Saved entries

Lemma dom_putEvent ty s e t :
  is_Some (map (putEvent ty s e) !! t) ↔
  t = Event.time e ∨ is_Some (map s !! t).
Proof.
  rewrite map_putEvent. cbv zeta.
  destruct (decide (t = Event.time e)) as [->|Ht].
  - rewrite lookup_insert_eq. split; [by left | by eauto].
  - rewrite lookup_insert_ne by done. tauto.
Qed.

(** *** Clearing *)

Lemma foldl_alter_lookup (f : Container → Container) (ks : list string) d k :
  NoDup ks →
  foldl (λ d k, alter f k d) d ks !! k =
  if decide (k ∈ ks) then f <$> d !! k else d !! k.
Proof.
  intros Hnd. revert d.
  induction Hnd as [|x ks Hx Hnd IH]; intros d; cbn [foldl].
  - by rewrite decide_False by (by intros ?%elem_of_nil).
  - rewrite IH. destruct (decide (k = x)) as [->|Hne].
    + rewrite (decide_False (P := x ∈ ks)) by done.
      rewrite decide_True by (by left). apply lookup_alter_eq.
    + rewrite lookup_alter_ne by done.
      destruct (decide (k ∈ ks)).
      * by rewrite decide_True by (by right).
      * rewrite decide_False; [done|].
        intros [?|?]%elem_of_cons; congruence.
Qed.

Lemma clear_keys_lookup d k :
  clear_keys d !! k = container_pop_user <$> d !! k.
Proof.
  unfold clear_keys.
  rewrite foldl_alter_lookup by apply NoDup_fst_map_to_list.
  case_decide as Hin; [done|].
  destruct (d !! k) as [c|] eqn:Hc; [|done].
  exfalso. apply Hin, list_elem_of_fmap. exists (k, c).
  split; [done|]. by apply elem_of_map_to_list.
Qed.

Lemma clear_time_lookup m t t' :
  clear_time m t !! t' =
  if decide (t' = t) then clear_keys <$> m !! t' else m !! t'.
Proof.
  unfold clear_time. case_decide as Ht; [subst t'|].
  - destruct (m !! t) eqn:Hm; [|by rewrite Hm].
    by rewrite lookup_insert_eq.
  - destruct (m !! t); [|done]. by rewrite lookup_insert_ne.
Qed.
(** [s.includes(sub)] *)
Fixpoint includes (s sub : string) : bool :=
  startsWith s sub ||
  match s with
  | EmptyString => false
  | String _ s' => includes s' sub
  end.

(** [s.endsWith(p)] *)
Fixpoint endsWith (s p : string) : bool :=
  String.eqb s p ||
  match s with
  | EmptyString => false
  | String _ s' => endsWith s' p
  end.

(** The first [n] characters of [s] removed. *)
Fixpoint drop (n : nat) (s : string) : string :=
  match n, s with
  | O, _ => s
  | S n', String _ s' => drop n' s'
  | S _, EmptyString => EmptyString
  end.

(** [s.split(sep)] for a non-empty separator: [cur] holds, reversed, the
    characters of the piece being read. *)
Fixpoint split_go (fuel : nat) (sep : string) (cur : string) (s : string)
  : list string :=
  match fuel with
  | O => [String.rev cur]
  | S fuel' =>
      match s with
      | EmptyString => [String.rev cur]
      | String a s' =>
          if startsWith s sep
          then String.rev cur :: split_go fuel' sep EmptyString (drop (String.length sep) s)
          else split_go fuel' sep (String a cur) s'
      end
  end.

Definition split (s sep : string) : list string :=
  split_go (S (String.length s)) sep EmptyString s.

(** [_.find(collection, predicate)] on an array. *)
Definition find {A} (collection : list A) (predicate : A -> bool) : option A :=
  List.find predicate collection.
(** * discord-mod-mail: a shallow embedding of [main.py]

    The bot relays direct messages to one staff channel and staff replies
    back to users.  Its handlers are coroutines over three pieces of shared
    state: the client object ([already_ready], [last_id], [channel],
    [prefix] and the [ignored] table behind the connection pool) and the two
    module-level dictionaries [anti_spam_check] and
    [anti_duplicate_replies].

    Handlers are embedded as computations in a state-and-exception monad
    that also collects the outbound platform calls, in call order, and the
    code left to run after an [asyncio.sleep].  Text is modelled with
    [string], whose characters stand for code points below 128. *)

From Stdlib Require Import ZArith String Ascii List Bool Lia.
From stdpp Require Import base option list gmap strings pretty.

Local Open Scope string_scope.
Local Open Scope Z_scope.

(** ** Text helpers: the [str] methods the handlers call *)

Module Py.

(** [str.isspace] on one character (code points below 128). *)
Definition isspace (c : ascii) : bool :=
  let n := nat_of_ascii c in
  ((9 <=? n)%nat && (n <=? 13)%nat) || ((28 <=? n)%nat && (n <=? 32)%nat).

(** One decimal digit. *)
Definition digit (c : ascii) : option Z :=
  let n := nat_of_ascii c in
  if ((48 <=? n)%nat && (n <=? 57)%nat)%bool then Some (Z.of_nat n - 48) else None.

(** [s.isdigit()]: non-empty and every character a digit. *)
Fixpoint all_digits (s : string) : bool :=
  match s with
  | EmptyString => true
  | String c s' => bool_decide (is_Some (digit c)) && all_digits s'
  end.

Definition isdigit (s : string) : bool :=
  match s with
  | EmptyString => false
  | _ => all_digits s
  end.

(** [s.startswith(p)] *)
Definition startswith (s p : string) : bool := String.prefix p s.

(** [s[n:]] *)
Fixpoint drop (n : nat) (s : string) : string :=
  match n, s with
  | O, _ => s
  | S n', String _ s' => drop n' s'
  | S _, EmptyString => EmptyString
  end.

Fixpoint lstrip (s : string) : string :=
  match s with
  | String c s' => if isspace c then lstrip s' else s
  | EmptyString => EmptyString
  end.

Definition rstrip (s : string) : string :=
  String.rev (lstrip (String.rev s)).

Definition strip (s : string) : string := rstrip (lstrip s).

(** The first run of non-blank characters of [s] and what follows it. *)
Fixpoint span_word (s : string) : string * string :=
  match s with
  | EmptyString => (EmptyString, EmptyString)
  | String c s' =>
      if isspace c then (EmptyString, s)
      else let '(w, r) := span_word s' in (String c w, r)
  end.

(** [s.split(maxsplit=1)]: split on runs of blanks, at most once; the
    remainder keeps its trailing blanks but is dropped when it holds
    nothing else. *)
Definition split1 (s : string) : list string :=
  match lstrip s with
  | EmptyString => []
  | t =>
      let '(w, r) := span_word t in
      match lstrip r with
      | EmptyString => [w]
      | r' => [w; r']
      end
  end.

(** Digits with single underscores between them, read in base ten. *)
Fixpoint digits_acc (after_digit : bool) (acc : Z) (s : string) : option Z :=
  match s with
  | EmptyString => if after_digit then Some acc else None
  | String c s' =>
      match digit c with
      | Some d => digits_acc true (10 * acc + d) s'
      | None =>
          if (Ascii.eqb c "_" && after_digit)%bool
          then digits_acc false acc s'
          else None
      end
  end.

(** [int(s)]: blanks stripped, optional sign, decimal digits; [None]
    stands for [ValueError]. *)
Definition int (s : string) : option Z :=
  match strip s with
  | String "-" body => Z.opp <$> digits_acc false 0 body
  | String "+" body => digits_acc false 0 body
  | body => digits_acc false 0 body
  end.

(** ["sep".join(l)] *)
Definition join (sep : string) (l : list string) : string :=
  String.concat sep l.

(** [str(n)] for an integer. *)
Definition str (n : Z) : string := pretty n.

Definition nl : string := String (ascii_of_nat 10) EmptyString.

End Py.

(** ** Data model *)

Definition SIZE_LIMIT : Z := 0x800000.
Definition SIZE_DIFF : Z := 0x800.

(** [discord.User]; [name] is [str(user)]. *)
Record User := {
  id : Z;
  bot : bool;
  name : string;
  avatar : option string;
  default_avatar : string;
}.

(** [discord.Member]; [accepts_dm] says whether [member.send] goes through
    ([false]: the platform answers [Forbidden]). *)
Record Member := {
  user : User;
  nick : option string;
  accepts_dm : bool;
}.

(** A guild, as far as the bot looks at it: its member cache. *)
Definition Guild := list Member.

Definition get_member (g : Guild) (user_id : Z) : option Member :=
  List.find (fun m => Z.eqb (id (user m)) user_id) g.

Inductive Author :=
| AUser (u : User)
| AMember (m : Member).

Definition author_user (a : Author) : User :=
  match a with AUser u => u | AMember m => user m end.

(** [x.mention] *)
Definition mention (u : User) : string := "<@" ++ Py.str (id u) ++ ">".

Record Attachment := {
  filename : string;
  url : string;
  size : Z;
}.

(** [discord.File(buffer, a.filename)]: the bytes downloaded from [source]. *)
Record File := {
  file_name : string;
  source : Attachment;
}.

Inductive Channel :=
| DMChannel (cid : Z)
| TextChannel (cid : Z)
| OtherChannel (cid : Z).

#[global] Instance Channel_eq_dec : EqDecision Channel.
Proof. solve_decision. Defined.

Record Message := {
  message_id : Z;
  author : Author;
  channel_of : Channel;
  content : string;
  attachments : list Attachment;
  guild : option Guild;
}.

Record Embed := {
  color : Z;
  description : string;
  embed_author : option (string * string);   (* name, icon_url *)
  fields : list (string * string);           (* name, value *)
}.

(** The values read from [config.ini], already parsed. *)
Record Config := {
  command_prefix : string;
  channel_id : Z;
  post_startup_message : bool;
  anonymous_staff : bool;
  playing : string;
  antispam_messages : Z;
  antispam_seconds : Z;
}.

(** What the handlers obtain from the platform and from library calls. *)
Record Platform := {
  config : Config;
  guilds : list Guild;                       (* self.guilds *)
  get_channel : Z -> option Channel;         (* self.get_channel *)
  startup_message : string;
  randint3 : Z -> Z * Z * Z;                 (* random.seed(n); three randint(0, 255) *)
  escape_markdown : string -> string;        (* discord.utils.escape_markdown *)
  rehost : File -> Attachment;               (* the attachments of a delivered message *)
}.

(** A message the bot refers to again after sending or receiving it. *)
Inductive MessageRef :=
| Received (message_id : Z)
| Progress.

(** Outbound platform calls. *)
Inductive Effect :=
| ChannelSend (cid : Z) (text : string) (embed : option Embed)
| DirectSend (user_id : Z) (text : string) (files : list File)
| AddReaction (message_id : Z) (emoji : string)
| ChannelTyping (cid : Z)
| EditMessage (m : MessageRef) (text : string)
| DeleteMessage (m : MessageRef)
| SaveAttachment (a : Attachment)
| ChangePresence (activity : option string)
| Close.

(** The first element of [args]: an [int] when the token is all digits. *)
Inductive Arg :=
| AInt (n : Z)
| AStr (s : string).

#[global] Instance Arg_eq_dec : EqDecision Arg.
Proof. solve_decision. Defined.

Definition Arg_to_sum (a : Arg) : Z + string :=
  match a with AInt n => inl n | AStr s => inr s end.

Definition Arg_of_sum (a : Z + string) : Arg :=
  match a with inl n => AInt n | inr s => AStr s end.

#[global] Instance Arg_countable : Countable Arg.
Proof.
  apply (inj_countable' Arg_to_sum Arg_of_sum). by intros [].
Defined.

(** The rows of [ignored(user_id INTEGER PRIMARY KEY, quiet INTEGER,
    reason TEXT NULL)], keyed by [user_id]. *)
Abbreviation Table := (gmap Z (bool * option string)).

(** The client object and the two module-level dictionaries. *)
Record Bot := {
  already_ready : bool;
  last_id : option Z;
  channel : option Z;          (* self.channel; [None] until on_ready assigns it *)
  prefix : string;
  ignored : Table;
  anti_spam_check : gmap Z Z;
  anti_duplicate_replies : gmap Arg bool;
}.

Definition set_already_ready (v : bool) (b : Bot) : Bot :=
  {| already_ready := v; last_id := last_id b; channel := channel b;
     prefix := prefix b; ignored := ignored b;
     anti_spam_check := anti_spam_check b;
     anti_duplicate_replies := anti_duplicate_replies b |}.

Definition set_last_id (v : option Z) (b : Bot) : Bot :=
  {| already_ready := already_ready b; last_id := v; channel := channel b;
     prefix := prefix b; ignored := ignored b;
     anti_spam_check := anti_spam_check b;
     anti_duplicate_replies := anti_duplicate_replies b |}.

Definition set_channel (v : option Z) (b : Bot) : Bot :=
  {| already_ready := already_ready b; last_id := last_id b; channel := v;
     prefix := prefix b; ignored := ignored b;
     anti_spam_check := anti_spam_check b;
     anti_duplicate_replies := anti_duplicate_replies b |}.

Definition set_ignored (v : Table) (b : Bot) : Bot :=
  {| already_ready := already_ready b; last_id := last_id b; channel := channel b;
     prefix := prefix b; ignored := v;
     anti_spam_check := anti_spam_check b;
     anti_duplicate_replies := anti_duplicate_replies b |}.

Definition set_anti_spam_check (v : gmap Z Z) (b : Bot) : Bot :=
  {| already_ready := already_ready b; last_id := last_id b; channel := channel b;
     prefix := prefix b; ignored := ignored b;
     anti_spam_check := v;
     anti_duplicate_replies := anti_duplicate_replies b |}.

Definition set_anti_duplicate_replies (v : gmap Arg bool) (b : Bot) : Bot :=
  {| already_ready := already_ready b; last_id := last_id b; channel := channel b;
     prefix := prefix b; ignored := ignored b;
     anti_spam_check := anti_spam_check b;
     anti_duplicate_replies := v |}.

(** ** The handler monad *)

Inductive Exn :=
| ValueError
| AttributeError
| KeyError
| AssertionError
| IntegrityError
| Forbidden.

#[global] Instance Exn_eq_dec : EqDecision Exn.
Proof. solve_decision. Defined.

(** The code that runs when an [asyncio.sleep] is over. *)
Inductive Task :=
| SpamDecrement (delay : Z) (user_id : Z)   (* anti_spam_check[author.id] -= 1 *)
| DuplicateReset (delay : Z) (key : Arg)    (* anti_duplicate_replies[args[0]] = False *)
| FinishReady.                              (* the rest of on_ready after its send *)

Inductive Outcome (A : Type) :=
| Done (a : A)
| Raised (e : Exn).
Arguments Done {A} a.
Arguments Raised {A} e.

Record Result (A : Type) := mkResult {
  outcome : Outcome A;
  final : Bot;
  trace : list Effect;     (* outbound calls, in order *)
  tasks : list Task;       (* sleeps entered, in order *)
}.
Arguments mkResult {A}.
Arguments outcome {A}.
Arguments final {A}.
Arguments trace {A}.
Arguments tasks {A}.

Definition M (A : Type) : Type := Bot -> Result A.

Definition ret {A} (a : A) : M A := fun b => mkResult (Done a) b [] [].

Definition bind {A B} (m : M A) (k : A -> M B) : M B := fun b =>
  let r := m b in
  match outcome r with
  | Done a =>
      let r' := k a (final r) in
      mkResult (outcome r') (final r') (trace r ++ trace r') (tasks r ++ tasks r')
  | Raised e => mkResult (Raised e) (final r) (trace r) (tasks r)
  end.

Definition raise {A} (e : Exn) : M A := fun b => mkResult (Raised e) b [] [].

(** [try: m  except e: h] *)
Definition try_except {A} (m : M A) (e : Exn) (h : M A) : M A := fun b =>
  let r := m b in
  match outcome r with
  | Done a => r
  | Raised e' =>
      if bool_decide (e' = e) then
        let r' := h (final r) in
        mkResult (outcome r') (final r') (trace r ++ trace r') (tasks r ++ tasks r')
      else r
  end.

Definition gets {A} (f : Bot -> A) : M A := fun b => mkResult (Done (f b)) b [] [].
Definition modify (f : Bot -> Bot) : M unit := fun b => mkResult (Done tt) (f b) [] [].
Definition emit (e : Effect) : M unit := fun b => mkResult (Done tt) b [e] [].
(** The coroutine is suspended here (an [await asyncio.sleep(..)], or the
    startup send of on_ready); [t] is the code that runs once it is
    resumed.  The other awaits of a handler complete before another
    handler runs. *)
Definition suspend_then (t : Task) : M unit := fun b => mkResult (Done tt) b [] [t].

Declare Scope handler_scope.
Delimit Scope handler_scope with handler.
Notation "x <- m ;; k" := (bind m (fun x => k))
  (at level 20, m at level 99, k at level 200, only parsing) : handler_scope.
Notation "m ;; k" := (bind m (fun _ => k))
  (at level 100, k at level 200, only parsing, right associativity) : handler_scope.
Local Open Scope handler_scope.

(** Truth value of an optional string ([if reason:], [author.nick]) and of
    an optional integer ([if self.last_id:]). *)
Definition truthy_str (o : option string) : bool :=
  match o with
  | Some EmptyString | None => false
  | Some _ => true
  end.

Definition truthy_int (o : option Z) : bool :=
  match o with
  | Some n => negb (Z.eqb n 0)
  | None => false
  end.

(** ** IgnoreStore: the three queries on the [ignored] table *)

(** [SELECT quiet, reason FROM ignored WHERE user_id = ?] *)
Definition is_ignored (user_id : Z) : M (option (bool * option string)) :=
  gets (fun b => ignored b !! user_id).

__Task item__. Search term "characters": return each line of the data that contains it.

__Problem solution__.
(** The first [n] characters of [s] removed. *)
    characters of the piece being read. *)
    [string], whose characters stand for code points below 128. *)
(** The first run of non-blank characters of [s] and what follows it. *)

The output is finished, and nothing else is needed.